Analysis of the clinical characteristics of patients with myeloproliferative neoplasms complicated with portal hypertension and the therapeutic effect of ruxolitinib intervention
10.3760/cma.j.cn431274-20250321-00401
- VernacularTitle:骨髓增殖性肿瘤合并门静脉高压患者的临床特征及芦可替尼干预疗效分析
- Author:
Xuejiao ZHANG
1
;
Jinzhi XU
;
Peng LIU
Author Information
1. 复旦大学附属中山医院血液科,上海 200032
- Publication Type:Journal Article
- Keywords:
Myeloproliferative neoplasms;
Portal hypertension;
Ruxolitinib
- From:
Journal of Chinese Physician
2025;27(4):502-506
- CountryChina
- Language:Chinese
-
Abstract:
Objective:To analyze the clinical characteristics of patients with myeloproliferative neoplasms (MPN) complicated with portal hypertension and evaluate the efficacy of ruxolitinib treatment.Methods:A total of 42 patients with MPN complicated with portal hypertension and 84 patients with MPN without portal hypertension who were admitted to the Department of Hematology of the Zhongshan Hospital, Fudan University from January 2018 to December 2023 were retrospectively included.

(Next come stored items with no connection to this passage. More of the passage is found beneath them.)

Definition req_ok (c : Chan) (rid : string) (s : Sender) : Prop :=
  (inflight (sd_pc s) = true \/ sd_pc s = SFound -> ch_name c !! sd_inc s = Some (sd_worker s)) /\
  (inflight (sd_pc s) = true -> entry_ok c rid (sd_inc s)) /\
  (committed (sd_pc s) = true -> sd_inc s ∈ ch_swept c -> entry_set c rid \/ taken c rid) /\
  (sd_pc s = SWaiting -> (sd_inc s, rid) ∈ ch_written c) /\
  (forall r, sd_pc s = SDone r -> is_answer r = true ->
     ch_name c !! sd_inc s = Some (sd_worker s) /\ ((sd_inc s, rid) ∈ ch_written c) /\ answered c (sd_inc s) rid r).

Record chan_inv (c : Chan) : Prop := {
  ci_req : forall rid s, ch_send c !! rid = Some s -> req_ok c rid s;
  ci_pending : forall i rid, rid ∈ pending_of c i ->
    exists s, ch_send c !! rid = Some s /\ sd_inc s = i /\ inflight (sd_pc s) = true;
  ci_held : forall rid r, (rid, r) ∈ ch_held c ->
    exists s, ch_send c !! rid = Some s /\ inflight (sd_pc s) || is_done (sd_pc s) = true /\
      (is_answer r = true -> answered c (sd_inc s) rid r);
  ci_written : forall i rid, (i, rid) ∈ ch_written c ->
    exists s, ch_send c !! rid = Some s /\ sd_inc s = i /\ sent (sd_pc s) = true;
  ci_once : NoDup (ch_written c).*2;
  ci_size : forall i, (size (pending_of c i) <= MAX_INFLIGHT_COMMANDS_PER_WORKER)%nat;
  ci_procs : forall i, i ∈ ch_procs c -> is_Some (ch_name c !! i);
  ci_swept : forall i, i ∈ ch_swept c -> ch_stop c = true;
}.
(* ===== verification/AdapterProofs.v ===== *)
(** * What the scanner adapters guarantee

    Scanner output is untrusted: file names are in it. The theorems of this
    file say what an adapter makes of it: findings without control characters,
    every line the scanners are documented to print read back exactly whatever
    the names in it are, and what a name with a line break can do. *)

From S2P Require Import Prelude Schemas Json RuleEval Vuln Projector ScannerRunner ScannerProofs Adapters.

(** ** Characters of a part *)

Create HintDb chars discriminated.

Section Chars.
Context (p : ascii -> bool).

Lemma forall_cons (c : ascii) (s : string) : str_forall p (String c s) = true <-> p c = true /\ str_forall p s = true.
Proof. apply andb_true_iff. Qed.
Lemma forall_app2 (a b : string) : str_forall p a = true -> str_forall p b = true -> str_forall p (a +:+ b) = true.
Proof. intros Ha Hb. by rewrite str_forall_app, Ha, Hb. Qed.
Lemma forall_lstrip (s : string) : str_forall p s = true -> str_forall p (lstrip s) = true.
Proof. induction s as [|c s IH]; [done|]. intros [Hc Hs]%forall_cons. cbn [lstrip]. destruct (py_space c); [auto|]. by apply forall_cons. Qed.
Lemma forall_rstrip (s : string) : str_forall p s = true -> str_forall p (rstrip s) = true.
Proof.
  induction s as [|c s IH]; [done|]. intros [Hc Hs]%forall_cons. specialize (IH Hs). cbn [rstrip].
  destruct (rstrip s) as [|d r]; [|by apply forall_cons]. destruct (py_space c); [done|]. by apply forall_cons.
Qed.
Lemma forall_strip (s : string) : str_forall p s = true -> str_forall p (strip s) = true.
Proof. intros H. by apply forall_rstrip, forall_lstrip. Qed.
Lemma forall_drop (n : nat) (s : string) : str_forall p s = true -> str_forall p (str_drop n s) = true.
Proof. revert s. induction n as [|n IH]; intros [|c s]; try done. intros [_ Hs]%forall_cons. by apply IH. Qed.
Lemma forall_take (n : nat) (s : string) : str_forall p s = true -> str_forall p (str_take n s) = true.
Proof. revert s. induction n as [|n IH]; intros [|c s]; try done. intros [Hc Hs]%forall_cons. apply forall_cons. auto. Qed.
Lemma forall_clip (n : nat) (s : string) : str_forall p s = true -> str_forall p (clip s n) = true.
Proof. intros H. unfold clip. destruct (_ <=? _)%nat; [done | by apply forall_take]. Qed.
Lemma forall_skip_blank (s : string) : str_forall p s = true -> str_forall p (skip_blank s) = true.
Proof. induction s as [|c s IH]; [done|]. intros [Hc Hs]%forall_cons. cbn [skip_blank]. destruct (is_blank c); [auto|]. by apply forall_cons. Qed.
Lemma forall_trim_blank (s : string) : str_forall p s = true -> str_forall p (trim_blank s) = true.
Proof.
  induction s as [|c s IH]; [done|]. intros [Hc Hs]%forall_cons. specialize (IH Hs). cbn [trim_blank].
  destruct (trim_blank s) as [|d r]; [|by apply forall_cons]. destruct (is_blank c); [done|]. by apply forall_cons.
Qed.
Lemma forall_init (s : string) : str_forall p s = true -> str_forall p (str_init s) = true.
Proof.
  induction s as [|c s IH]; [done|]. intros [Hc Hs]%forall_cons. cbn. destruct s; [done|]. apply forall_cons. auto.
Qed.
Lemma forall_inner (s : string) : str_forall p s = true -> str_forall p (str_inner s) = true.
Proof. intros H. by apply forall_init, forall_drop. Qed.
Lemma forall_removeprefix (q s : string) : str_forall p s = true -> str_forall p (removeprefix q s) = true.
Proof. intros H. unfold removeprefix. destruct (startswith q s); [by apply forall_drop | done]. Qed.
Lemma forall_join (sep : string) (l : list string) :
  str_forall p sep = true -> Forall (fun s => str_forall p s = true) l -> str_forall p (join sep l) = true.
Proof.
  intros Hsep. induction l as [|x [|y l] IH]; intros [Hx Hl]%Forall_cons_1 || done.
  - done.
  - change (join sep (x :: y :: l)) with (x +:+ sep +:+ join sep (y :: l)). auto using forall_app2.
Qed.
End Chars.
#[export] Hint Resolve forall_app2 forall_strip forall_drop forall_take forall_clip forall_skip_blank forall_trim_blank
  forall_inner forall_removeprefix forall_join : chars.

Definition clean (s : string) : bool := str_forall (fun c => negb (is_control c)) s.
Lemma keeps_hash_other (k : string) (v : pyval) (d : dict) : k <> "hash"%string -> keeps_hash d (dict_set k v d).
Proof. intros Hk block Hb. exists block. split; [by rewrite dict_lookup_set_ne | apply keeps_refl]. Qed.
Lemma keeps_hash_trans (a b c : dict) : keeps_hash a b -> keeps_hash b c -> keeps_hash a c.
Proof.
  intros H1 H2 block Ha. destruct (H1 block Ha) as (b1 & Hb1 & K1). destruct (H2 b1 Hb1) as (b2 & Hb2 & K2).
  exists b2. split; [done|]. by eapply keeps_trans.
Qed.
Lemma keeps_hash_refl (d : dict) : keeps_hash d d.
Proof. intros block H. exists block. split; [done | apply keeps_refl]. Qed.
Lemma keeps_hash_digest (digest : string) (d block : dict) :
  py_dict (default (PDict []) (dict_lookup "hash" d)) = Ok block ->
  keeps_hash d (dict_set "hash" (PDict (dict_set "sha256" (PStr digest) block)) d).
Proof.
  intros Hp b Hb. rewrite Hb in Hp. cbn in Hp. injection Hp as <-. eexists. split; [apply dict_lookup_set_eq|].
  apply keeps_set. set_solver.
Qed.

Lemma merge_process_keeps (proc p : dict) (data : PidData) :
  merge_process proc data = Ok p -> keeps_keys ["hash"; "parent"]%string proc p /\ keeps_hash proc p.
Proof.
  unfold merge_process. set (p1 := match pd_exe data with Some exe => _ | None => proc end).
  assert (keeps_keys ["hash"; "parent"]%string proc p1 /\ keeps_hash proc p1) as [H1 G1].
  { subst p1. destruct (pd_exe data) as [exe|]; [|by split; [apply keeps_refl | apply keeps_hash_refl]].
    destruct (dict_mem "executable" proc) eqn:E; [by split; [apply keeps_refl | apply keeps_hash_refl]|].
    split; [by apply keeps_new | by apply keeps_hash_other]. }
  clearbody p1. destruct (match pd_exe_sha256 data with Some _ => _ | None => _ end) as [p2|x] eqn:E2; [|done].
  assert (keeps_keys ["hash"; "parent"]%string proc p2 /\ keeps_hash proc p2) as [H2 G2].
  { destruct (pd_exe_sha256 data) as [digest|]; [|by injection E2 as <-].
    destruct (py_dict _) as [block|] eqn:Eb; [|done]. injection E2 as <-. split.
    - eapply keeps_trans; [exact H1|]. apply keeps_set. set_solver.
    - eapply keeps_hash_trans; [exact G1|]. by apply keeps_hash_digest. }
  clear E2. cbn [mbind result_bind].
  set (p3 := match pd_cmdline data with Some c => _ | None => p2 end).
  assert (keeps_keys ["hash"; "parent"]%string proc p3 /\ keeps_hash proc p3) as [H3 G3].
  { subst p3. destruct (pd_cmdline data) as [c|]; [|done]. destruct (dict_mem "command_line" p2) eqn:E; [done|]. split.
    - eapply keeps_trans; [exact H2|]. by apply keeps_new.
    - eapply keeps_hash_trans; [exact G2|]. by apply keeps_hash_other. }
  intros [= <-]. destruct (pd_ppid data); [|done]. split.
  - eapply keeps_trans; [exact H3|]. apply keeps_set. set_solver.
  - eapply keeps_hash_trans; [exact G3|]. by apply keeps_hash_other.
Qed.
(* ===== verification/AnomalyProofs.v ===== *)
(** * What the metric engine computes

    The rings of [AnomalyStats] are compared with the whole history of minute
    values they stand for, and the engine with a specification that keeps that
    history and the list of samples. *)

From S2P Require Import Prelude Schemas RuleEval Float64 AnomalyStats.

(** ** Windows against the history *)

Definition total (l : list float64) : float64 := foldl fadd fzero l.

(** The totals of the complete groups of [n] minutes, and the minutes after
    the last complete group. *)
Definition groups (n : nat) (vs : list float64) : list float64 :=
  (fun i => total (take n (drop (i * n) vs))) <$> seq 0 (length vs / n).
Definition open_group (n : nat) (vs : list float64) : list float64 := drop (length vs / n * n) vs.

Definition window_values (w : Window) (vs : list float64) : list float64 :=
  match w with W1h => vs | W24h => groups 5 vs | W7d => groups 15 vs end.

(** The statistics after the minutes [vs]. *)
Definition ws_of (vs : list float64) : WindowedStats :=
  mkWS (lastn (capacity W1h) (window_values W1h vs)) (lastn (capacity W24h) (window_values W24h vs))
    (lastn (capacity W7d) (window_values W7d vs))
    (total (open_group 5 vs), Z.of_nat (length (open_group 5 vs)))
    (total (open_group 15 vs), Z.of_nat (length (open_group 15 vs))).

Lemma total_snoc (l : list float64) (v : float64) : total (l ++ [v]) = fadd (total l) v.
Proof. unfold total. by rewrite foldl_snoc. Qed.

Lemma open_group_length (n : nat) (vs : list float64) : (0 < n)%nat -> length (open_group n vs) = (length vs mod n)%nat.
Proof.
  intros. unfold open_group. rewrite length_drop. pose proof (Nat.div_mod (length vs) n ltac:(lia)). lia.
Qed.

Lemma group_step (n L : nat) : (0 < n)%nat ->
  (S (L mod n) < n /\ (L + 1) / n = L / n)%nat \/ (S (L mod n) = n /\ (L + 1) / n = S (L / n) /\ L + 1 = S (L / n) * n)%nat.
Proof.
  intros Hn. pose proof (Nat.div_mod L n ltac:(lia)) as HL. pose proof (Nat.mod_upper_bound L n ltac:(lia)).
  destruct (decide (S (L mod n) = n)) as [Heq|Hne]; [right|left]; (split; [lia|]).
  - assert (L + 1 = S (L / n) * n)%nat as HS by nia. split; [|done]. rewrite HS. apply Nat.div_mul. lia.
  - symmetry. apply (Nat.div_unique (L + 1) n (L / n) (S (L mod n))); lia.
Qed.

Lemma groups_old (n : nat) (vs : list float64) (v : float64) : (0 < n)%nat ->
  ((fun i => total (take n (drop (i * n) (vs ++ [v])))) <$> seq 0 (length vs / n)) = groups n vs.
Proof.
  intros Hn. unfold groups. apply list_fmap_ext. intros k i Hi%lookup_seq. destruct Hi as [-> Hi]. simpl.
  pose proof (Nat.div_mod (length vs) n ltac:(lia)). f_equal.
  assert (k * n + n <= length vs)%nat by nia.
  rewrite drop_app_le by lia. apply take_app_le. rewrite length_drop. lia.
Qed.

Lemma groups_snoc (n : nat) (vs : list float64) (v : float64) : (0 < n)%nat ->
  if decide (S (length (open_group n vs)) = n)
  then groups n (vs ++ [v]) = groups n vs ++ [total (open_group n vs ++ [v])] /\ open_group n (vs ++ [v]) = []
  else groups n (vs ++ [v]) = groups n vs /\ open_group n (vs ++ [v]) = open_group n vs ++ [v].
Proof.
  intros Hn. rewrite (open_group_length n vs Hn).
  destruct (group_step n (length vs) Hn) as [[Hlt Hd]|(Heq & Hd & HL)].
  - rewrite decide_False by lia. unfold open_group. unfold groups at 1. rewrite length_app. simpl. rewrite Hd.
    split; [by apply groups_old|].
    apply drop_app_le. pose proof (Nat.div_mod (length vs) n ltac:(lia)). lia.
  - rewrite decide_True by done. unfold groups at 1, open_group at 2. rewrite length_app. simpl. rewrite Hd.
    split; [|apply drop_ge; rewrite length_app; simpl; lia].
    rewrite seq_S, fmap_app, groups_old by done. f_equal. simpl. do 2 f_equal.
    pose proof (Nat.div_mod (length vs) n ltac:(lia)). rewrite drop_app_le by lia. fold (open_group n vs).
    apply take_ge. rewrite length_app, open_group_length by done. simpl. lia.
Qed.

Section Push.
Context (sq : float64 -> result PyErr float64) (min_samples : Z) (z_threshold : float64).

(** The bucket a minute value closes in a window, if it closes one. *)
Definition closing (w : Window) (vs : list float64) (v : float64) : option float64 :=
  match w with
  | W1h => Some v
  | W24h => if decide (S (length (open_group 5 vs)) = 5%nat) then Some (total (open_group 5 vs ++ [v])) else None
  | W7d => if decide (S (length (open_group 15 vs)) = 15%nat) then Some (total (open_group 15 vs ++ [v])) else None
  end.

(** The breaches of the minute value [v] after the minutes [vs]: each bucket
    it closes, judged against the buckets that closed before. *)
Definition window_devs (vs : list float64) (v : float64) (w : Window) : result PyErr (list WindowDeviation) :=
  match closing w vs v with
  | None => Ok []
  | Some x => option_list <$> evaluate sq (lastn (capacity w) (window_values w vs)) x min_samples z_threshold w
  end.
Definition minute_devs (vs : list float64) (v : float64) : result PyErr (list WindowDeviation) :=
  r_collect (window_devs vs v) WINDOWS.

Lemma close_bucket_eq (w : Window) (v : float64) (ws : WindowedStats) :
  close_bucket sq min_samples z_threshold w v ws =
  match evaluate sq (ring ws w) v min_samples z_threshold w with
  | Ok dev => (Ok (option_list dev), set_ring w (ring_append (capacity w) (ring ws w) v) ws)
  | Err e => (Err e, ws)
  end.
Proof. unfold close_bucket, st_bind, st_get, st_lift, st_modify, st_ret. by destruct (evaluate _ _ _ _ _ _). Qed.

Lemma push_wide_eq (w : Window) (v : float64) (ws : WindowedStats) (t : float64) (m : Z) :
  accum ws w = Some (t, m) ->
  push_wide sq min_samples z_threshold v w ws =
  if width w <=? m + 1 then
    match evaluate sq (ring ws w) (fadd t v) min_samples z_threshold w with
    | Ok dev => (Ok (option_list dev), set_accum w (fzero, 0) (set_ring w (ring_append (capacity w) (ring ws w) (fadd t v)) ws))
    | Err e => (Err e, ws)
    end
  else (Ok [], set_accum w (fadd t v, m + 1) ws).
Proof.
  intros Ha. unfold push_wide, st_bind, st_get, st_modify, st_ret. rewrite Ha. simpl.
  destruct (width w <=? m + 1); [|done]. rewrite close_bucket_eq. by destruct (evaluate _ _ _ _ _ _).
Qed.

The clinical characteristics of the two groups were compared. The MPN combined with portal hypertension group was divided into the ruxolitinib group ( n=18) and the traditional treatment group ( n=24) according to different treatment methods. The baseline characteristics and therapeutic effects of the two groups were compared. Results:Compared with patients with MPN without portal hypertension, patients with MPN combined with portal hypertension were younger (median age 49 years vs 63 years), and were more common in females [54.76%(23/42) vs 41.67%(35/84)]. The proportion of JAK2V617F mutation was higher [88.09%(37/42) vs 70.23%(59/84)], and the incidence of portal vein thrombosis was higher [57.14%(24/42) vs 1.19%(1/84)]. The incidence of gastrointestinal bleeding was high [45.24%(19/42) vs 4.76%(4/84)], and the hemoglobin and platelet counts were lower (all P<0.05). In terms of MPN classification, the proportions of PrePMF (5/18) and Post-ET-MF (4/18) were relatively high in the ruxolitinib group, while the proportions of essential thrombocythemia (ET) [41.67%(10/24)] and polycythemia vera (PV) [25.00%(6/24)] were relatively high in the traditional treatment group. The distribution of driver genes showed that the JAK2V617F mutation rate in the ruxolitinib group was higher than that in the traditional treatment group (all P<0.05). The proportion of patients with spleen volume reduction ≥35%(SVR35) in the ruxolitinib group was 4/18, and that in the traditional treatment group was 8.33%(2/24), with no statistically significant difference ( P=0.21). The portal vein diameter in the ruxolitinib group decreased compared with the baseline [(14.2±2.1)mm vs (16.5±2.8)mm, P=0.02], while no improvement was observed in the traditional treatment group. Conclusions:Ruxolitinib can effectively improve the portal vein diameter of patients with MPN complicated with portal hypertension.